Second, my FI works crazy hours and so family time is pretty rare. I don’t like excluding our kids when he finally is home.
Anyway, that’s my two cents. Regardless of that, do what works for you. I think when it comes down to weddings, you just can’t please everyone and it’s your day! 🙂
Post # 10
I wouldn’t be offended because I understand the reasons for a child-free wedding. But I probably wouldn’t attend because it’s hard for me to get childcare in the evenings. I definitely wouldn’t attend if it was an out-of-town wedding.
Post # 11
not at all. in fact quite relieved. Its an excuse to go out and have a kid free date night with my man. 🙂 some people might, but most people would be very understanding. My kids are still very young, quite busy and very active. They are absolutley not take to a formal wedding material so even if they were invited i would leave them with a sitter or family for the night.

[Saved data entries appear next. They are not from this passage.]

(* ===== verification/Console.v ===== *)
(** * The console input buffer (src/console.c)

    The ring buffer between the UART interrupt and [console_read], without the
    lock and the sleeping, which are in Sched.v. Positions only grow; the
    character at position [x] is in [inbuf[x % INBUF]]. *)
From S2P Require Import Prelude.

Definition INBUF : Z := 128.

Record console := Console { inbuf : list Z; in_w : Z; in_r : Z }.

(** [inbuf[x % INBUF]] *)
Definition slot_at (x : Z) : nat := Z.to_nat (x mod INBUF).
Definition inbuf_at (x : Z) (k : console) : Z := nth (slot_at x) (inbuf k) 0.

(** [console_intr] between [acquire] and [release]: the buffer, the characters
    echoed, and whether readers are woken up. *)
Definition console_put (c : Z) (k : console) : console * list Z * bool :=
  let c := if c =? 13 then 10 else c in
  if (c =? 127) || (c =? 8) then
    if (in_r k <? in_w k) && negb (inbuf_at (u64 (in_w k - 1)) k =? 10) then
      (Console (inbuf k) (u64 (in_w k - 1)) (in_r k), [8; 32; 8], false)
    else (k, [], false)
  else if INBUF <=? u64 (in_w k - in_r k) then (k, [], false)
  else (Console (<[slot_at (in_w k) := c]> (inbuf k)) (u64 (in_w k + 1)) (in_r k), [c], c =? 10).

(** [in_r == in_w] *)
Definition console_empty (k : console) : bool := in_r k =? in_w k.

(** [c = inbuf[in_r % INBUF]; in_r++] *)
Definition console_take (k : console) : Z * console :=
  (inbuf_at (in_r k) k, Console (inbuf k) (in_w k) (u64 (in_r k + 1))).

(** The buffer at power up. *)
Definition console_zero : console := Console (replicate (Z.to_nat INBUF) 0) 0 0.

(** ** The buffer as a queue *)

(** The characters typed and not yet read. *)
Definition typed (k : console) : list Z := (λ x, inbuf_at x k) <$> seqZ (in_r k) (in_w k - in_r k).

Record console_ok (k : console) : Prop := {
  ck_size : length (inbuf k) = Z.to_nat INBUF;
  ck_order : 0 ≤ in_r k ≤ in_w k;
  ck_room : in_w k - in_r k ≤ INBUF;
  ck_width : in_w k < 2 ^ 64;
}.

(** What one received character does to the line being typed. *)
Definition type_char (c : Z) (q : list Z) : list Z * list Z * bool :=
  let c := if c =? 13 then 10 else c in
  if (c =? 127) || (c =? 8) then
    match last q with
    | Some x => if x =? 10 then (q, [], false) else (take (length q - 1) q, [8; 32; 8], false)
    | None => (q, [], false)
    end
  else if INBUF <=? Z.of_nat (length q) then (q, [], false)
  else (q ++ [c], [c], c =? 10).

Lemma console_zero_ok : console_ok console_zero.
Proof. split; [done|cbn; lia|unfold INBUF; cbn; lia|cbn; lia]. Qed.

Lemma length_typed k : console_ok k → Z.of_nat (length (typed k)) = in_w k - in_r k.
Proof. intros []. unfold typed. rewrite length_fmap, length_seqZ. lia. Qed.

Lemma lookup_typed k i :
  0 ≤ i < in_w k - in_r k → typed k !! Z.to_nat i = Some (inbuf_at (in_r k + i) k).
Proof. intros Hi. unfold typed. rewrite list_lookup_fmap, lookup_seqZ_lt by lia. simpl. do 2 f_equal. lia. Qed.

Lemma slot_small x : (slot_at x < Z.to_nat INBUF)%nat.
Proof. unfold slot_at, INBUF. pose proof (Z.mod_pos_bound x 128). lia. Qed.

(** Two positions of the window have different slots. *)
Lemma slot_inj x y : x - INBUF < y < x → slot_at x ≠ slot_at y.
Proof. unfold slot_at, INBUF. intros Hxy E. apply Z2Nat.inj in E; Z.to_euclidean_division_equations; lia. Qed.

Lemma typed_last k : console_ok k → in_r k < in_w k → last (typed k) = Some (inbuf_at (in_w k - 1) k).
Proof.
  intros Hk Hlt. rewrite last_lookup. pose proof (length_typed k Hk).
  replace (pred (length (typed k))) with (Z.to_nat (in_w k - in_r k - 1)) by lia.
  rewrite lookup_typed by lia. do 2 f_equal. lia.
Qed.

Lemma typed_push k c :
  console_ok k → in_w k - in_r k < INBUF →
  typed (Console (<[slot_at (in_w k) := c]> (inbuf k)) (in_w k + 1) (in_r k)) = typed k ++ [c].
Proof.
  intros [Hs Ho Hr Hw] Hlt. unfold typed. cbn [in_r in_w].
  replace (in_w k + 1 - in_r k) with (in_w k - in_r k + 1) by lia.
  rewrite seqZ_app by lia. rewrite fmap_app. f_equal.
  - apply list_fmap_ext. intros i x Hi. apply lookup_seqZ in Hi. unfold inbuf_at. cbn [inbuf].
    rewrite !nth_lookup, list_lookup_insert_ne; [done|]. apply slot_inj. lia.
  - replace (in_r k + (in_w k - in_r k)) with (in_w k) by lia. rewrite seqZ_cons, seqZ_nil by lia. cbn [fmap list_fmap]. unfold inbuf_at. cbn [inbuf].
    rewrite nth_lookup, list_lookup_insert_eq; [done|]. rewrite Hs. apply slot_small.
Qed.

Lemma typed_pop k : 0 ≤ in_r k → in_r k < in_w k → typed (Console (inbuf k) (in_w k - 1) (in_r k)) = take (length (typed k) - 1) (typed k).
Proof.
  intros H0 Hlt. unfold typed. cbn [in_r in_w]. rewrite length_fmap, length_seqZ.
  replace (in_w k - in_r k) with (in_w k - 1 - in_r k + 1) at 2 by lia. rewrite seqZ_app, fmap_app by lia.
  rewrite take_app_length'; [done|]. rewrite length_fmap, length_seqZ. lia.
Qed.

Lemma typed_take k :
  in_r k < in_w k → typed k = inbuf_at (in_r k) k :: typed (Console (inbuf k) (in_w k) (in_r k + 1)).
Proof.
  intros Hlt. unfold typed. cbn [in_r in_w]. rewrite seqZ_cons by lia. cbn [fmap list_fmap]. f_equal.
  replace (in_w k - (in_r k + 1)) with (Z.pred (in_w k - in_r k)) by lia.
  replace (in_r k + 1) with (Z.succ (in_r k)) by lia. done.
Qed.

(** C19: the ring buffer is the line being typed. A received character edits the
    queue of unread characters as [type_char] says (carriage return becomes a
    newline, backspace and DEL erase the last character of the line but no line
    already ended, a full buffer drops the character), with the same echo and the
    same wake-up; reading takes the first character. *)
Theorem console_is_queue k :
  console_ok k →
  (∀ c, in_w k + 1 < 2 ^ 64 →
     let r := console_put c k in
     console_ok r.1.1 ∧ (typed r.1.1, r.1.2, r.2) = type_char c (typed k)) ∧
  (console_empty k = true ↔ typed k = []) ∧
  (typed k ≠ [] → let r := console_take k in console_ok r.2 ∧ typed k = r.1 :: typed r.2).
Proof.
  intros Hk. pose proof (length_typed k Hk) as Hl. pose proof Hk as [Hs Ho Hr Hw]. unfold INBUF in Hr. split_and!.
  - intros c Hbig. cbn zeta. unfold console_put, type_char. cbn zeta. set (c' := if c =? 13 then 10 else c).
    destruct ((c' =? 127) || (c' =? 8)) eqn:Ebs.
    + destruct (Z.ltb_spec (in_r k) (in_w k)) as [Hlt|Hge]; cbn [andb].
      * rewrite typed_last, u64_small by (done || lia). destruct (inbuf_at (in_w k - 1) k =? 10); cbn [negb fst snd]; [done|].
        split; [split; cbn [inbuf in_w in_r]; unfold INBUF; [done|lia|lia|lia]|]. by rewrite typed_pop by lia.
      * cbn [fst snd]. assert (typed k = []) as -> by (apply nil_length_inv; lia). by split.
    + rewrite Hl, u64_small by lia. unfold INBUF. destruct (Z.leb_spec 128 (in_w k - in_r k)); [done|]. cbn [fst snd].
      rewrite u64_small by lia. rewrite typed_push by (unfold INBUF; done || lia). split; [|done].
      split; cbn [inbuf in_w in_r]; unfold INBUF; [by rewrite length_insert|lia|lia|lia].
  - unfold console_empty. rewrite Z.eqb_eq. split; intros E.
    + apply nil_length_inv. lia.
    + rewrite E in Hl. simpl in Hl. lia.
  - intros Hne. assert (in_r k < in_w k).
    { destruct (decide (in_r k = in_w k)) as [E|]; [|lia]. destruct Hne. apply nil_length_inv. lia. }
    cbn zeta. unfold console_take. cbn [fst snd]. rewrite u64_small by lia. split; [|by apply typed_take].
    split; cbn [inbuf in_w in_r]; unfold INBUF; [done|lia|lia|lia].
Qed.

(** A full line buffer whose counters have gone round the array: 128 characters
    waiting, the first one at index 100 of the array. *)
Definition console_full : console := Console (replicate (Z.to_nat INBUF) 97) 228 100.

Lemma console_full_ok : console_ok console_full.
Proof. split; vm_compute; try reflexivity; try (split; discriminate); discriminate. Qed.

Lemma console_is_queue_witness :
  (let r := console_put 98 console_full in
   console_ok r.1.1 ∧ (typed r.1.1, r.1.2, r.2) = type_char 98 (replicate 128 97)) ∧
  (let r := console_put 127 console_full in
   console_ok r.1.1 ∧ (typed r.1.1, r.1.2, r.2) = type_char 127 (replicate 128 97)) ∧
  console_empty console_full = false ∧
  (let r := console_take console_full in console_ok r.2 ∧ replicate 128 97 = r.1 :: typed r.2).
Proof.
  assert (typed console_full = replicate 128 97) as E by (vm_compute; reflexivity).
  destruct (console_is_queue console_full console_full_ok) as (Hput & Hempty & Htake). rewrite E in *.
  split; [apply Hput; vm_compute; reflexivity|]. split; [apply Hput; vm_compute; reflexivity|].
  split; [vm_compute; reflexivity|apply Htake; discriminate].
Defined.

Having your kids in a formal environment designed for adults while people are drinking and expecting them to behave perfectly for hours on end with little to do for them and trying to avoid death eyes from jugemental guests to is really hard work and by no means enjoyable.
Post # 12
I’m a mother and I’ve never been offended at my kids not being invited. Even when it was my own brother’s wedding, I reasoned it was his wedding and I went along with it. (In his case, his wife was from a large family, and inviting kids meant inviting a lot of kids).
I agree it is ok to limit it to nieces and nephews, so long as you are consistent (i.e. invite all nieces and nephews of the bride and groom). It’s also ok to make exceptions for very young infants, because (a) breastfeeding makes babysitting very difficult, (b) you don’t pay anything for them, and (c) they dont run around and change the mood of the wedding.
Post # 13
amf9201: I wouldn’t be offended but rather appreciative for the night off 😉
Post # 14
amf9201: It depends a good friend no not offended. If it was family you bet I would be offended. My child is family just as much as anyone else. That is just how it is in our family children are included.
Post # 15
I’m a mother and I’m not inviting children under 16 excent for the junior bridesmaid (FI’s cousin), our daughter, and our good friends who are in the wedding, their daughter. Otherwise, it is 16+.
We made this decision beause of cost and not wanting a lot of little kids all around with free flowing alcohol.
I’m absolutely fine with not having my daughter invited. She’s a handful and I don’t think weddings are generally places for kids.
So, if cost is your only reason and your parents are willing to pay, then go for it. If you don’t want them there, then stand by your decision.